Abstract

Urban and periurban environments do not exert the same attraction to naturalists as wilderness areas. A number of inventories of species or of groups of species (fauna and flora)have been transferred to the urban environment starting in the 19th Century. A revival of interest, be it on the part of the scientific community or of urban managers, has recently been reactivated and has resulted in studies which have revealed some notable faunistic and floristic changes. In current practice, inventory methods utilized to identify, localize and describe the natural heritage reveal that whatever the environment dealt with, there are two types of approaches used : one focusing on species and one on spaces.
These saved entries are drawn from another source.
(* ===== verification/Insert.v ===== *)
(** * Handlers that write rows

    The handlers of [src/cam-app/src/DataInsert.cpp] and of the topics of the
    node turn a message into statements for the data base: they draw ids, print
    rows into fixed buffers, collect the rows of a table in a string and execute
    it. [excuteSql] reports a failure by its result, which is only logged, so
    what a handler does is the list of the statements it executes. It stops
    where C++ leaves the rest undefined. *)

From S2P Require Import Prelude SnowFlake Printf Proto.
Import Printf Proto.

(** A source of ids; [None]: the call does not return. *)
Class Gen (E : Type) := next_id : E -> option (Z * E).

#[export] Instance snowflake_gen : Gen (SnowFlake.t * list SnowFlake.timeval) := fun '(s, clk) =>
  match SnowFlake.nextId s clk with
  | SnowFlake.Id id s' clk' => Some (id, (s', clk'))
  | _ => None
  end.

Module Insert.

(** Why a handler does not get to its end: arguments that do not fit their
    format, a text that is longer than its buffer, an index that is out of
    range, no id, more turns of a loop than it was given. *)
Inductive stop := BadFormat | Overrun | OutOfRange | NoId | Endless.
#[export] Instance stop_eq_dec : EqDecision stop.
Proof. solve_decision. Defined.

Section Monad.
Context {E : Type} `{!Gen E}.

Record st := mkSt { gen : E; sqls : list str }.

Definition M (A : Type) : Type := st -> (A + stop) * st.

#[export] Instance M_ret : MRet M := fun A a s => (inl a, s).
#[export] Instance M_bind : MBind M := fun A B f m s =>
  match m s with
  | (inl a, s') => f a s'
  | (inr e, s') => (inr e, s')
  end.

Definition stopped {A} (e : stop) : M A := fun s => (inr e, s).

(** [g_sf->nextId()]. *)
Definition next : M Z := fun s =>
  match next_id (gen s) with
  | Some (id, g) => (inl id, mkSt g (sqls s))
  | None => (inr NoId, s)
  end.

(** [db->excuteSql(sql)]. *)
Definition excute (sql : str) : M () := fun s => (inl (), mkSt (gen s) (sqls s ++ [sql])).

(** [sprintf] into a buffer of [size] bytes. *)
Definition sprintf (size : Z) (fmt : str) (args : list arg) : M str :=
  match format fmt args with
  | None => stopped BadFormat
  | Some s => if Z.of_nat (length s) <? size then mret s else stopped Overrun
  end.

(** The literal of a format, line by line. *)
Definition lines (ls : list string) : str := concat (map list_ascii_of_string ls).

(** [list(i)], a repeated field read by index. *)
Definition nth_msg (l : list msg) (i : nat) : M msg :=
  match l !! i with Some x => mret x | None => stopped OutOfRange end.

(** [for (int i = 0; i < list_size(); i++)], with the string the loop adds
    to. *)
Fixpoint for_from {A} (i : nat) (l : list msg) (f : nat -> msg -> A -> M A) (a : A) : M A :=
  match l with
  | [] => mret a
  | x :: l' => a' ← f i x a; for_from (S i) l' f a'
  end.
Definition for_ {A} (l : list msg) (f : nat -> msg -> A -> M A) (a : A) : M A := for_from 0 l f a.

(** [while (cond) body], at most [turns] times. *)
Fixpoint while_ {X} (turns : nat) (cond : X -> M bool) (body : X -> M X) (x : X) : M X :=
  c ← cond x;
  if (c : bool) then
    match turns with
    | O => stopped Endless
    | S turns' => x' ← body x; while_ turns' cond body x'
    end
  else mret x.

Definition when_ (c : bool) (m : M ()) : M () := if c then m else mret ().

(** src/cam-app/src/DataInsert.cpp:240-255, [DataInsert::camInsert]. A row:
    before the first one, the head of the statement. The same lines for every
    table. *)
Definition row (i : nat) (size : Z) (header fmt : str) (args : list arg) (acc : str) : M str :=
  acc' ← (if (i =? 0)%nat then h ← sprintf size header []; mret (acc ++ h) else mret acc);
  r ← sprintf size fmt args;
  mret (acc' ++ r).

(** src/cam-app/src/DataInsert.cpp:258-261, [DataInsert::camInsert]. The last
    char of the rows becomes a semicolon. *)
Definition close (acc : str) : str :=
  if (0 <? length acc)%nat then removelast acc ++ $";" else acc.

(** src/cam-app/src/DataInsert.cpp:258-271, [DataInsert::camInsert]. The end of
    a table. The same lines for every table. *)
Definition flush (acc : str) : M () :=
  let acc' := close acc in
  if (10 <? length acc')%nat then excute acc' else mret ().

(** A table whose rows all come from one list. *)
Definition table (l : list msg) (f : nat -> msg -> str -> M str) : M () :=
  acc ← for_ l f []; flush acc.

End Monad.

Arguments M E A : clear implicits.
Arguments st E : clear implicits.

(** ** What can stop a handler *)

Section Stops.
Context {E : Type} `{!Gen E}.

(** [m] returns something in [Q] or stops for a reason in [P]. *)
Definition ends {A} (P : stop -> Prop) (Q : A -> Prop) (m : M E A) : Prop :=
  forall s, match fst (m s) with inl a => Q a | inr e => P e end.

(** [m] stops, if at all, for a reason in [P]. *)
Definition stops_only {A} (P : stop -> Prop) (m : M E A) : Prop := ends P (fun _ => True) m.

Context (P : stop -> Prop).

Lemma ends_ret {A} (Q : A -> Prop) (a : A) : Q a -> ends P Q (mret a).
Proof. by intros H s. Qed.

Lemma ends_bind {A B} (R : A -> Prop) (Q : B -> Prop) (m : M E A) (f : A -> M E B) :
  ends P R m -> (forall a, R a -> ends P Q (f a)) -> ends P Q (m ≫= f).
Proof.
  intros Hm Hf s. cbv [mbind M_bind]. specialize (Hm s).
  destruct (m s) as [[a|e'] s']; simpl in *; [by apply Hf|done].
Qed.

Lemma ends_then {A B} (Q : B -> Prop) (m : M E A) (f : A -> M E B) :
  stops_only P m -> (forall a, ends P Q (f a)) -> ends P Q (m ≫= f).
Proof. intros Hm Hf. apply (ends_bind (fun _ => True)); auto. Qed.

Lemma ends_weaken {A} (Q R : A -> Prop) (m : M E A) :
  (forall a, Q a -> R a) -> ends P Q m -> ends P R m.
Proof. intros HQ Hm s. specialize (Hm s). destruct (fst (m s)); auto. Qed.

Lemma ends_stopped {A} (Q : A -> Prop) e : P e -> ends P Q (@stopped E A e).
Proof. by intros HP s. Qed.

Lemma ends_nth l i : P OutOfRange -> ends P (fun x => l !! i = Some x) (nth_msg l i).
Proof.
  intros HP. unfold nth_msg. destruct (l !! i); [by apply ends_ret|by apply ends_stopped].
Qed.

(** A loop whose measure falls ends within its turns: [Go] is what the test
    says when it holds, [Exit] when it does not. *)
Lemma ends_while {X} (Inv Go Exit : X -> Prop) (mu : X -> nat) cond body :
  (forall x, Inv x ->
    ends P (fun c : bool => if c then Go x /\ (0 < mu x)%nat else Exit x) (cond x)) ->
  (forall x, Inv x -> Go x -> ends P (fun x' => Inv x' /\ (mu x' < mu x)%nat) (body x)) ->
  forall turns x, Inv x -> (mu x <= turns)%nat ->
  ends P (fun x' => Inv x' /\ Exit x') (while_ turns cond body x).
Proof.
  intros Hc Hb turns. induction turns as [|turns IH]; intros x Hx Hmu; simpl.
  all: eapply ends_bind; [by apply Hc|]; intros [] Hpos; [|by apply ends_ret].
  - lia.
  - eapply ends_bind; [by apply Hb, Hpos|]. intros x' [Hx' Hlt]. apply IH; [done|lia].
Qed.

(** A list may be read at [i]. *)
Definition readable (l : list msg) (i : nat) : Prop := P OutOfRange \/ (i < length l)%nat.

Lemma ends_read l i : readable l i -> ends P (fun x => l !! i = Some x) (nth_msg l i).
Proof.
  intros [?|[x Hx]%lookup_lt_is_Some]; [by apply ends_nth|].
  unfold nth_msg. rewrite Hx. by apply ends_ret.
Qed.

Lemma stops_ret {A} (a : A) : stops_only P (mret a).
Proof. by apply ends_ret. Qed.

Lemma stops_bind {A B} (m : M E A) (f : A -> M E B) :
  stops_only P m -> (forall a, stops_only P (f a)) -> stops_only P (m ≫= f).
Proof. apply ends_then. Qed.

(** There is an id, or it may be missing. *)
Definition ids : Prop := P NoId \/ forall g : E, next_id g <> None.

Lemma stops_next : ids -> stops_only P next.
Proof. intros [HP|HP] s; unfold next; try specialize (HP (gen s)); by destruct (next_id _) as [[id g]|]. Qed.

Lemma stops_excute sql : stops_only P (excute sql).
Proof. by intros s. Qed.

Lemma stops_stopped {A} e : P e -> stops_only P (@stopped E A e).
Proof. apply ends_stopped. Qed.

Lemma stops_nth l i : P OutOfRange -> stops_only P (nth_msg l i).
Proof. intros HP. eapply ends_weaken; [|by apply ends_nth]. done. Qed.

Lemma stops_when c m : stops_only P m -> stops_only P (when_ c m).
Proof. destruct c; [done|intros; apply stops_ret]. Qed.

Lemma stops_if {A} (c : bool) (m1 m2 : M E A) :
  stops_only P m1 -> stops_only P m2 -> stops_only P (if c then m1 else m2).
Proof. by destruct c. Qed.

Lemma stops_for {A} l (f : nat -> msg -> A -> M E A) a :
  (forall i x a, x ∈ l -> stops_only P (f i x a)) -> stops_only P (for_ l f a).
Proof.
  unfold for_. generalize 0%nat. revert a. induction l as [|x l IH]; intros a i H; simpl.
  - apply stops_ret.
  - apply stops_bind; [apply H; set_solver|]. intros a'. apply IH. intros; apply H; set_solver.
Qed.

Lemma ends_for {A} (Inv : A -> Prop) l (f : nat -> msg -> A -> M E A) a :
  (forall i x a, x ∈ l -> Inv a -> ends P Inv (f i x a)) -> Inv a -> ends P Inv (for_ l f a).
Proof.
  unfold for_. generalize 0%nat. revert a. induction l as [|x l IH]; intros a i H Ha; simpl.
  - by apply ends_ret.
  - eapply ends_bind; [apply H; [set_solver|done]|]. intros a'. apply IH.
    intros; apply H; [set_solver|done].
Qed.

(** Texts are at most [n] chars long, or overrunning a buffer is allowed. *)
Context (n : nat).

Definition fine (x : msg) : Prop := P Overrun \/ short n x = true.
Definition arg_fine (a : arg) : Prop := P Overrun \/ arg_short n a.

Lemma fine_sub x f : fine x -> fine (x ~> f).
Proof. intros [?|?]; [by left|right]. by apply short_sub. Qed.

Lemma fine_rep x f y : fine x -> y ∈ rep x f -> fine y.
Proof. intros [?|?] ?; [by left|right]. by eapply short_rep. Qed.

Lemma arg_fine_text x f : fine x -> arg_fine (Printf.P (text x f)).
Proof. intros [?|?]; [by left|right]. by apply short_text. Qed.

Lemma arg_fine_opt c s : arg_fine (Printf.P s) -> arg_fine (Printf.P (opt_text c s)).
Proof. intros [?|?]; [by left|right]. destruct c; simpl in *; [done|lia]. Qed.

Lemma arg_fine_int z : arg_fine (D z) /\ arg_fine (L z).
Proof. split; by right. Qed.

Lemma args_short args : Forall arg_fine args -> P Overrun \/ Forall (arg_short n) args.
Proof. induction 1 as [|a args [?|?] _ [?|?]]; auto. Qed.

Lemma stops_sprintf size fmt args :
  fits fmt (map class_of args) = true -> Z.of_nat (bound n fmt) < size ->
  Forall arg_fine args -> stops_only P (sprintf size fmt args).
Proof.
  intros Hf Hb Ha. unfold sprintf. destruct (format_fits _ _ Hf) as [s Hs]. rewrite Hs.
  destruct (Z.ltb_spec (Z.of_nat (length s)) size); [apply stops_ret|].
  apply stops_stopped.
  destruct (args_short args Ha) as [HP|Hsh]; [done|].
  pose proof (format_length n _ _ _ Hsh Hs). lia.
Qed.

Lemma sprintf_fits size fmt args s :
  fits fmt (map class_of args) = true -> Z.of_nat (bound n fmt) < size ->
  Forall (arg_short n) args -> exists sql, @sprintf E size fmt args s = (inl sql, s).
Proof.
  intros Hf Hb Ha. unfold sprintf. destruct (format_fits _ _ Hf) as [t Ht]. rewrite Ht.
  pose proof (format_length n _ _ _ Ha Ht).
  destruct (Z.ltb_spec (Z.of_nat (length t)) size); [by exists t|lia].
Qed.

Lemma stops_sprintf_any size fmt args :
  P Overrun -> fits fmt (map class_of args) = true -> stops_only P (sprintf size fmt args).
Proof.
  intros HP Hf. unfold sprintf. destruct (format_fits _ _ Hf) as [s ->].
  destruct (_ <? _); [apply stops_ret|by apply stops_stopped].
Qed.

Lemma stops_row_any i size header fmt args acc :
  P Overrun -> fits header [] = true -> fits fmt (map class_of args) = true ->
  stops_only P (row i size header fmt args acc).
Proof.
  intros HP Hh Hf. apply stops_bind; [apply stops_if|]; try apply stops_ret.
  all: intros; apply stops_bind; [by apply stops_sprintf_any|intros; apply stops_ret].
Qed.

Lemma stops_row i size header fmt args acc :
  fits header [] = true -> Z.of_nat (bound n header) <? size = true ->
  fits fmt (map class_of args) = true -> Z.of_nat (bound n fmt) <? size = true ->
  Forall arg_fine args -> stops_only P (row i size header fmt args acc).
Proof.
  intros Hh Hbh%Z.ltb_lt Hf Hb%Z.ltb_lt Ha. unfold row.
  apply stops_bind; [apply stops_if|]; try apply stops_ret.
  - apply stops_bind; [by apply stops_sprintf|intros; apply stops_ret].
  - intros a. apply stops_bind; [by apply stops_sprintf|intros; apply stops_ret].
Qed.

Lemma stops_flush acc : stops_only P (flush acc).
Proof. apply stops_if; [apply stops_excute|apply stops_ret]. Qed.

(** Nothing is returned. *)
Lemma never_bind {A B} (Q : B -> Prop) (m : M E A) (f : A -> M E B) :
  ends P (fun _ => False) m -> ends P Q (m ≫= f).
Proof. intros H. eapply ends_bind; [done|]. by intros ? []. Qed.

Lemma never_for {A} l x (f : nat -> msg -> A -> M E A) a :
  x ∈ l -> (forall i y a, y ∈ l -> stops_only P (f i y a)) ->
  (forall i a, ends P (fun _ => False) (f i x a)) -> ends P (fun _ => False) (for_ l f a).
Proof.
  intros Hx Hf Hn. unfold for_. generalize 0%nat. revert a Hx Hf.
  induction l as [|y l IH]; intros a Hx Hf i; [by apply not_elem_of_nil in Hx|]. simpl.
  apply elem_of_cons in Hx as [->|Hx]; [by apply never_bind|].
  apply ends_then; [apply Hf; set_solver|]. intros a'. apply IH; [done|].
  intros; apply Hf; set_solver.
Qed.

Lemma stops_table l (f : nat -> msg -> str -> M E str) :
  (forall i x a, x ∈ l -> stops_only P (f i x a)) -> stops_only P (table l f).
Proof. intros H. apply stops_bind; [by apply stops_for|apply stops_flush]. Qed.

End Stops.

(** [stops] proves that a handler stops only for a reason in [P]: it uses the
    lemmas of the hints [stops], unfolds the other definitions a handler calls,
    and runs every format on the classes of its arguments. *)
Create HintDb stops.

Ltac head_of m := lazymatch m with ?f _ => head_of f | _ => m end.

(** A side condition on what may stop a handler. *)
Ltac side := first [assumption | solve [eauto with stops]].

Ltac fine_arg :=
  match goal with
  | |- fine _ _ (_ ~> _) => apply fine_sub; fine_arg
  | |- fine _ _ _ => first [side | eapply fine_rep; [|eassumption]; fine_arg]
  | |- arg_fine _ _ (D _) => apply arg_fine_int
  | |- arg_fine _ _ (L _) => apply arg_fine_int
  | |- arg_fine _ _ (Printf.P (text _ _)) => apply arg_fine_text; fine_arg
  | |- arg_fine _ _ (Printf.P (opt_text _ _)) => apply arg_fine_opt; fine_arg
  | |- Forall _ (_ :: _) => apply Forall_cons; split; [fine_arg|fine_arg]
  | |- Forall _ [] => apply Forall_nil; exact I
  | |- Forall _ (_ ++ _) => apply Forall_app; split; [fine_arg|fine_arg]
  | |- arg_fine _ _ _ => left; side
  | |- Forall _ ?l => let h := head_of l in unfold h; cbv zeta; fine_arg
  | _ => eauto with stops
  end.

Ltac stops :=
  lazymatch goal with
  | |- stops_only _ (mret _) => apply stops_ret
  | |- stops_only _ (row _ _ _ _ _ _) =>
      first [ apply stops_row_any; [side|vm_compute; reflexivity ..]
            | apply (stops_row _ 500); [vm_compute; reflexivity .. | fine_arg] ]
  | |- stops_only _ (sprintf _ _ _) =>
      first [ apply stops_sprintf_any; [side|vm_compute; reflexivity]
            | match goal with H : fine _ ?n _ |- _ =>
                apply (stops_sprintf _ n); [vm_compute; reflexivity .. | fine_arg]
              end
            | apply (stops_sprintf _ 500); [vm_compute; reflexivity .. | fine_arg] ]
  | |- stops_only _ (table [] _) => apply stops_flush
  | |- stops_only _ (table _ _) => apply stops_table; intros; stops
  | |- stops_only _ (when_ _ _) => apply stops_when; stops
  | |- stops_only _ next => apply stops_next; side
  | |- stops_only _ (if _ then _ else _) => apply stops_if; stops
  | |- stops_only _ (nth_msg _ _) => apply stops_nth; side
  | |- stops_only _ (flush _) => apply stops_flush
  | |- stops_only _ (excute _) => apply stops_excute
  | |- stops_only _ (_ ≫= _) => apply stops_bind; [stops|intros; cbv zeta; stops]
  | |- stops_only _ (let _ := _ in _) => cbv zeta; stops
  | |- stops_only _ ?m =>
      first [solve [eauto with stops] | let h := head_of m in unfold h; cbv beta zeta; stops]
  | |- _ => fine_arg
  end.

End Insert.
Concerning species, data are obtained from the occurrence or absence of each taxon, for which both date and locality are given in the most precise manner possible. The quantitati ve or semi-quantitative evaluations, obtained either on the basis of reproductive individuals (vertebrates), or a number of known observation stations (invertebrates, flora), remain limited to a small number of species identified as being "under biological surveillance", of which some are found in urban areas : rare, threatened or protected species, sometimes qualified as "remarkable" or even called "problematical". Currently in French, the inventory of Natural Zones of Ecological, Faunistic and Floristic Interest (ZNIEFF), is the only approach with an objective to conduct inventories, at the national level, of more biologically rich natural spaces. This programme deals with the delimitation of areas harboring the most remarkable biocenosis and environments in a given sector. In urban and periurban environments, it concerns above all the less degraded public green spaces, to which should be added private parks and gardens, unbuilt dry embankments, abandoned industrial and urbanization sites, railway rights of way, cemeteries and industrial zones, as well as certain more specific areas corresponding to a higher diversity-rich sites (e.g., resting placed for bats) . All such inventories open the way to actions of conservation management, destined to preserve remarkable urban natural heritage, while also seeking to limit nuisances.